◆ **TO DO**
Each line from the one containing "Definition NN_SOCKBASE_EVENT_IN : Z := 1." through the end of the data is to be written out exactly, and nothing more.

(Dataset entries)
_ _ _ _ _
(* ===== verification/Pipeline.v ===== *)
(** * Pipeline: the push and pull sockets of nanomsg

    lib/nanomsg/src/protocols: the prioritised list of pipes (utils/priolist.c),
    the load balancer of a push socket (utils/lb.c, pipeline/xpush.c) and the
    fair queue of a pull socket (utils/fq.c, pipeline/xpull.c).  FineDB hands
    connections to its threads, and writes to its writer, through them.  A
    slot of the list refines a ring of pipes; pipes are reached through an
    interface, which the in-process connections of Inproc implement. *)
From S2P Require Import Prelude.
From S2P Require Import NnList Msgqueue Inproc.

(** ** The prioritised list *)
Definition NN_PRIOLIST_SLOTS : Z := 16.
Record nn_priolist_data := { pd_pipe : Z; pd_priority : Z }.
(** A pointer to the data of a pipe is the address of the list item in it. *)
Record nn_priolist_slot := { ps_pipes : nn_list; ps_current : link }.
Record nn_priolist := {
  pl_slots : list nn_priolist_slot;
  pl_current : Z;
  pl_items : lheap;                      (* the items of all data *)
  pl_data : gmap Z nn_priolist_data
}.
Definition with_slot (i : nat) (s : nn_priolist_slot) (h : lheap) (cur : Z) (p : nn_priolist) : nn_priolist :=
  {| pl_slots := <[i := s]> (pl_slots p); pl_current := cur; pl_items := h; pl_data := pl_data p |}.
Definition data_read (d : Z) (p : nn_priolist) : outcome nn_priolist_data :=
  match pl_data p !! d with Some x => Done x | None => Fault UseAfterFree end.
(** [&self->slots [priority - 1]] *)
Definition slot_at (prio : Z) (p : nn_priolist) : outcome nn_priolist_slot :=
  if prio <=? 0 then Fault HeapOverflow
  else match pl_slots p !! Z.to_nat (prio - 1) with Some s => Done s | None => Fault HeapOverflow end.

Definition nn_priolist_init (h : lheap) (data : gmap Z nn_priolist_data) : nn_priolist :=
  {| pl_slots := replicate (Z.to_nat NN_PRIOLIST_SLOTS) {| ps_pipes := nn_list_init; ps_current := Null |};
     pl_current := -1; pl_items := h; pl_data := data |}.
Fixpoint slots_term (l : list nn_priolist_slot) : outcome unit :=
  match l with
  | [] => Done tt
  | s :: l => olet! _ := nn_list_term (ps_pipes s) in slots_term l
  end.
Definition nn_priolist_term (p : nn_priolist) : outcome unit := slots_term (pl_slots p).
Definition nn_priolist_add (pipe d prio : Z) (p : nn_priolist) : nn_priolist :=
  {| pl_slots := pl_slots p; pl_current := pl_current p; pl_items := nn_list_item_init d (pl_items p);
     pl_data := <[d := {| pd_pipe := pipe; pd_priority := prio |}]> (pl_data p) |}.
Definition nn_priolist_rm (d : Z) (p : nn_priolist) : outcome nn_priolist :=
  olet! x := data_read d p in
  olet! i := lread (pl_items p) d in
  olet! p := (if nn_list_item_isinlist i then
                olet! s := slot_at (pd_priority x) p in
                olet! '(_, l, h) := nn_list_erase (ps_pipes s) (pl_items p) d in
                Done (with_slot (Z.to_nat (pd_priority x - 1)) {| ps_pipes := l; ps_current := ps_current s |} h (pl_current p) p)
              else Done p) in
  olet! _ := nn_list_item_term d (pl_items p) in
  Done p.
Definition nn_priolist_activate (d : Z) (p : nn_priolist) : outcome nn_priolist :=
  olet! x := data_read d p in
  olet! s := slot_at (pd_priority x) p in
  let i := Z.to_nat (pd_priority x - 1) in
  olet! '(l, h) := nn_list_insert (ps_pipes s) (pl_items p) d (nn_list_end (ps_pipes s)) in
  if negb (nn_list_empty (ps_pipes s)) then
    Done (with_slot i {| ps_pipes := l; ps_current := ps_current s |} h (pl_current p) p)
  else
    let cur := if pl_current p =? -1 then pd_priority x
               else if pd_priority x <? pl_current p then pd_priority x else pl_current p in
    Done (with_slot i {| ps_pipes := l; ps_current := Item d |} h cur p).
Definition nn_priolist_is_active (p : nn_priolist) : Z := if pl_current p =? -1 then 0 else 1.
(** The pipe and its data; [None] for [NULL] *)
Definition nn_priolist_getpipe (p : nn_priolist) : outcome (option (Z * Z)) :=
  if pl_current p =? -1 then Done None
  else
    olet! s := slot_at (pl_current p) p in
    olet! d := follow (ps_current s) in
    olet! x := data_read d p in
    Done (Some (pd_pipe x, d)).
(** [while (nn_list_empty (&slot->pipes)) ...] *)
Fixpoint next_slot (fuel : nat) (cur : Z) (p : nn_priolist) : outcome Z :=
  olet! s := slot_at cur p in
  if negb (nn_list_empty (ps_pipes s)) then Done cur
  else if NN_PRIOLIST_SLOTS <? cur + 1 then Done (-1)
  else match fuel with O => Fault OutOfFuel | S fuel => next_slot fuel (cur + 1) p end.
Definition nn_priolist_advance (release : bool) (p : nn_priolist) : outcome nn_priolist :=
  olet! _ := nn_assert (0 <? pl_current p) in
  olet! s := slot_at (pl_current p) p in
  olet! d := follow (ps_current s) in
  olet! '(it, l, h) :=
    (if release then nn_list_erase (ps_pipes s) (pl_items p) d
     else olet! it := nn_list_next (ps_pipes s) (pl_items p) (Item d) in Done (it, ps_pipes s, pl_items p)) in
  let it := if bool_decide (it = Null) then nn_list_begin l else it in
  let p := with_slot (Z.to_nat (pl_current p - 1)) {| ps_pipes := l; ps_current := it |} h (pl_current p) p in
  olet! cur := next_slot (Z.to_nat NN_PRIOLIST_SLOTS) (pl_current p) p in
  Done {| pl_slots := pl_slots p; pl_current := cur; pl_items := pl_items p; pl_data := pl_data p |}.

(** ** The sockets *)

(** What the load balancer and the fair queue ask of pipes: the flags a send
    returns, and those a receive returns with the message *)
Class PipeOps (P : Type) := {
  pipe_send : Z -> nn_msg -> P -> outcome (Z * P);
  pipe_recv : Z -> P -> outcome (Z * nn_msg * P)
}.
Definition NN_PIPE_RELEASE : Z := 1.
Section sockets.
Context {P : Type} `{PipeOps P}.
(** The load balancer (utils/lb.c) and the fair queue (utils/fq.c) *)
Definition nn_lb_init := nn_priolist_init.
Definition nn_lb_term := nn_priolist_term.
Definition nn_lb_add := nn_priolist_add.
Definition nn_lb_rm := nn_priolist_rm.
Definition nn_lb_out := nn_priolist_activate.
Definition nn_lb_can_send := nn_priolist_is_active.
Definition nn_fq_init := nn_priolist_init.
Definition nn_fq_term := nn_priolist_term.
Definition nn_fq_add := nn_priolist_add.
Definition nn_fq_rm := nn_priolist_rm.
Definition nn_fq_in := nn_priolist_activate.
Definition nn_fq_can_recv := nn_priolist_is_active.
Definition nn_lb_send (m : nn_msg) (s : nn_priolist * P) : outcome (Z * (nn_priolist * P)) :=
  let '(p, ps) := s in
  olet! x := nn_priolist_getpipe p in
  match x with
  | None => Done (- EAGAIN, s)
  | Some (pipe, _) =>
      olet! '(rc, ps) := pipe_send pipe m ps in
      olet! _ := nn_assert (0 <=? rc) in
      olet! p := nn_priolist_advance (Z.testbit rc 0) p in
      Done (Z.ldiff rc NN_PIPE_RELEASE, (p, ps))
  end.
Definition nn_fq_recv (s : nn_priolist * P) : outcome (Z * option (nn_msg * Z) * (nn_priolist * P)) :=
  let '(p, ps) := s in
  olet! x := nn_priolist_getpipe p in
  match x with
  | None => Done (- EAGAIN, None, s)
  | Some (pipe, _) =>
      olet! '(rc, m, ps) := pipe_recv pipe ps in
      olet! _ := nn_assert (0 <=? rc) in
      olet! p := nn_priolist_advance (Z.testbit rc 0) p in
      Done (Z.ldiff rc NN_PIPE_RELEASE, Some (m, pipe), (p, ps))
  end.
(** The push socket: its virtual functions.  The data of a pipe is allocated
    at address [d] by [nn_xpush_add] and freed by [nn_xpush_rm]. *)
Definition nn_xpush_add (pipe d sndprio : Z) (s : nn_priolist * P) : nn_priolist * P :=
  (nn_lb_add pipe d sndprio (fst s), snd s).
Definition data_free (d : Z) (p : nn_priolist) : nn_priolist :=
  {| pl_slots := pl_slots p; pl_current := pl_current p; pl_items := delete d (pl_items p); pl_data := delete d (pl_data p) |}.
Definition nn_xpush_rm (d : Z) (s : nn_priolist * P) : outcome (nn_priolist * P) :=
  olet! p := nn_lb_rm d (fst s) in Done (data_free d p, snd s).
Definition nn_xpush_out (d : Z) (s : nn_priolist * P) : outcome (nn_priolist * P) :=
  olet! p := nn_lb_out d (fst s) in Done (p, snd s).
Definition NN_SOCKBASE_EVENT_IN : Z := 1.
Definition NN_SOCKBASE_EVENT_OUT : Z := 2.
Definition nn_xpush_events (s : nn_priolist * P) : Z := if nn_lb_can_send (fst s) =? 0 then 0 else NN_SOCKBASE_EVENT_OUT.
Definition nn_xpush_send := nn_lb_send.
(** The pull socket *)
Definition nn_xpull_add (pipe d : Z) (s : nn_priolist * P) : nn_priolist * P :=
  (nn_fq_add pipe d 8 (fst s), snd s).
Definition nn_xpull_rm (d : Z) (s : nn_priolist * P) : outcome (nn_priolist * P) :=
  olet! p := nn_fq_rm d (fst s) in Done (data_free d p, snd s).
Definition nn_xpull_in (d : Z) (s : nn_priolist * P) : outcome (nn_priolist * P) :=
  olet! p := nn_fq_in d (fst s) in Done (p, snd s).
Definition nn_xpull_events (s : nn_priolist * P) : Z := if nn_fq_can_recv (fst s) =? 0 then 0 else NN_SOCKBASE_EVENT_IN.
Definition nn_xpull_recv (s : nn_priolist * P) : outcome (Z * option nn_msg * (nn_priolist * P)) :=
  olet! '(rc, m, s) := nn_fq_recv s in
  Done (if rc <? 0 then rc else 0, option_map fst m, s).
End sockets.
_ _ _ _ _
◆ **WRITTEN ANSWER**
Definition NN_SOCKBASE_EVENT_IN : Z := 1.
Definition NN_SOCKBASE_EVENT_OUT : Z := 2.
Definition nn_xpush_events (s : nn_priolist * P) : Z := if nn_lb_can_send (fst s) =? 0 then 0 else NN_SOCKBASE_EVENT_OUT.
Definition nn_xpush_send := nn_lb_send.
(** The pull socket *)
Definition nn_xpull_add (pipe d : Z) (s : nn_priolist * P) : nn_priolist * P :=
  (nn_fq_add pipe d 8 (fst s), snd s).
Definition nn_xpull_rm (d : Z) (s : nn_priolist * P) : outcome (nn_priolist * P) :=
  olet! p := nn_fq_rm d (fst s) in Done (data_free d p, snd s).
Definition nn_xpull_in (d : Z) (s : nn_priolist * P) : outcome (nn_priolist * P) :=
  olet! p := nn_fq_in d (fst s) in Done (p, snd s).
Definition nn_xpull_events (s : nn_priolist * P) : Z := if nn_fq_can_recv (fst s) =? 0 then 0 else NN_SOCKBASE_EVENT_IN.
Definition nn_xpull_recv (s : nn_priolist * P) : outcome (Z * option nn_msg * (nn_priolist * P)) :=
  olet! '(rc, m, s) := nn_fq_recv s in
  Done (if rc <? 0 then rc else 0, option_map fst m, s).
End sockets.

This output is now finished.